- EXERCISE -
Filter the records, keeping every line that has the string "OTenantDir".
─── DATA TO USE ───
(* ===== verification/TasksProps.v ===== *)
(** * Background tasks: the properties *)
From S2P Require Import Prelude Concrete Storage Tasks TasksFacts.

Section properties.
Context `{Sha256} `{Codec Task} `{!CodecLaws Task}.

(** C24: at most one attempt at a time.  In every reachable state of a serving
    runtime, whatever the guests call, the storage does and the crashes lose,
    no record is held by two workers, there are never more workers than
    [concurrency], and a worker that is executing holds a record that is on
    its way: [Running], or cancelled under it. *)
Theorem one_attempt_at_a_time s :
  reachable sys_init sys_step s → serving s = true →
  NoDup (worker_keys (sys_workers s)) ∧
  Z.of_nat (length (sys_workers s)) ≤ Z.max 0 (concurrency (limits (sys_queue s))) ∧
  ∀ t, (t, Executing) ∈ sys_workers s → ∃ c,
    tasks (records (sys_queue s)) !! task_key t = Some c ∧
    (status c = Running ∨ status c = Cancelled).
Proof.
  intros [_ Hok]%reachable_sys_ok Hs. destruct (Hok Hs) as (Hq & Hlen & _).
  split_and!; [apply Hq|done|]. intros t Hin.
  destruct (mem_workers _ _ (queue_mem _ _ Hq) _ _ Hin) as (c & Hc & Hph).
  exists c. split; [done|]. destruct Hph; auto.
Qed.
(* ===== verification/StorageWitness.v ===== *)
(** * Storage: the properties at a concrete disk

    A disk of ten regions, two tenants made on it. *)
From S2P Require Import Prelude Concrete Storage.

Module StorageWitness.
Definition t1 : bytes := replicate 16 Byte.x01.
Definition t2 : bytes := replicate 16 Byte.x02.
Definition disk0 : Zfs := genesis 10 100 [] [[Byte.x0a]; [Byte.x0b]; [Byte.x0c]; [Byte.x0d]].
Definition disk1 : Zfs := run_zop (OTenantDir t1) disk0.
Definition disk2 : Zfs := run_zop (OTenantDir t2) disk1.
Definition disk3 : Zfs := run_zop (OWrite (PTenant t1 "tasks" "a") [Byte.x2a]) disk2.
Lemma disk0_reachable : reachable zinit zstep disk0.
Proof. apply reachable_init. do 4 eexists. split_and!; [| |reflexivity]; vm_compute; [done|by split]. Qed.
Lemma disk1_reachable : reachable zinit zstep disk1.
Proof. eapply reachable_step; [exact disk0_reachable|apply zstep_op]. Qed.
Lemma disk2_reachable : reachable zinit zstep disk2.
Proof. eapply reachable_step; [exact disk1_reachable|apply zstep_op]. Qed.
Lemma disk3_reachable : reachable zinit zstep disk3.
Proof. eapply reachable_step; [exact disk2_reachable|apply zstep_op]. Qed.
Definition entry (t : bytes) (z : Zfs) : CatalogEntry :=
  default {| ce_version := 0; ce_pool_id := []; ce_region := 0; ce_genesis := []; ce_background := false |}
    (ctl_catalog (content (control z)) !! t).

Lemma tenant_regions_disjoint_witness :
  ∃ off off', region_bounds (ce_region (entry t1 disk2)) 10 100 = Some (off, 10) ∧
    region_bounds (ce_region (entry t2 disk2)) 10 100 = Some (off', 10) ∧ (off + 10 ≤ off' ∨ off' + 10 ≤ off).
Proof.
  destruct (tenant_regions_disjoint disk2 t1 t2 (entry t1 disk2) (entry t2 disk2) disk2_reachable)
    as (off & off' & H1 & H2 & H3 & _).
  - vm_compute. reflexivity.
  - vm_compute. reflexivity.
  - discriminate.
  - exists off, off'. exact (conj H1 (conj H2 H3)).
Defined.

Definition anchored : Zfs := (anchor_tenant t1 disk3).2.
Lemma anchor1 : anchor_tenant t1 disk3 = (Ok tt, anchored).
Proof. unfold anchored. apply Concrete.run_split. vm_compute. reflexivity. Qed.
Lemma anchored_wf : zfs_wf anchored.
Proof. apply (reachable_storage_ok anchored). exact (reachable_step _ _ _ _ disk3_reachable (zstep_op disk3 (OAnchorTenant t1))). Qed.
Lemma anchored_survives_restart_witness :
  file disk3 (PTenant t1 "tasks" "a") = Some [Byte.x2a] ∧
  file (crash anchored) (PTenant t1 "tasks" "a") = file disk3 (PTenant t1 "tasks" "a").
Proof.
  split; [vm_compute; reflexivity|].
  apply (anchored_survives_restart disk3 anchored (crash anchored) t1 disk3_reachable anchor1 (restart_crash _ anchored_wf)).
  - vm_compute. reflexivity.
  - assert (match pools disk3 !! t1 with Some _ => true | None => false end = true) as H by (vm_compute; reflexivity).
    destruct (pools disk3 !! t1) as [tp|]; [by exists tp|discriminate H].
Defined.

Definition marked : Zfs := (mark_background t1 disk2).2.
Lemma mark1 : mark_background t1 disk2 = (Ok tt, marked).
Proof. unfold marked. apply Concrete.run_split. vm_compute. reflexivity. Qed.
Lemma marked_wf : zfs_wf marked.
Proof. apply (reachable_storage_ok marked). exact (reachable_step _ _ _ _ disk2_reachable (zstep_op disk2 (OMarkBackground t1))). Qed.
Lemma mark_background_durable_witness :
  ∃ e, ctl_catalog (content (control (crash marked))) !! t1 = Some e ∧ ce_background e = true.
Proof.
  assert (ctl_catalog (content (control disk2)) !! t1 = Some (entry t1 disk2)) as He by (vm_compute; reflexivity).
  assert (ce_background (entry t1 disk2) = false) as Hb by (vm_compute; reflexivity).
  eexists. split; [exact (mark_background_durable _ _ _ _ _ disk2_reachable He Hb mark1 (restart_crash _ marked_wf))|reflexivity].
Defined.

(** Eight strangers asked for, one after another, on the same disk. *)
Definition stranger : bytes := replicate 16 Byte.x03.
Lemma refused_lookup_takes_slot_witness :
  is_ok (existing_tenant_dir stranger disk2).1 = false ∧
  tenants (existing_tenant_dir stranger disk2).2 = <[stranger := false]> (tenants disk2).
Proof.
  destruct (refused_lookup_takes_slot disk2 stranger (existing_tenant_dir stranger disk2).1
    (existing_tenant_dir stranger disk2).2) as (H1 & H2 & _).
  - vm_compute. reflexivity.
  - vm_compute. reflexivity.
  - vm_compute. reflexivity.
  - apply surjective_pairing.
  - exact (conj H1 H2).
Defined.
End StorageWitness.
───
- EXERCISE RESPONSE -
Definition disk1 : Zfs := run_zop (OTenantDir t1) disk0.
Definition disk2 : Zfs := run_zop (OTenantDir t2) disk1.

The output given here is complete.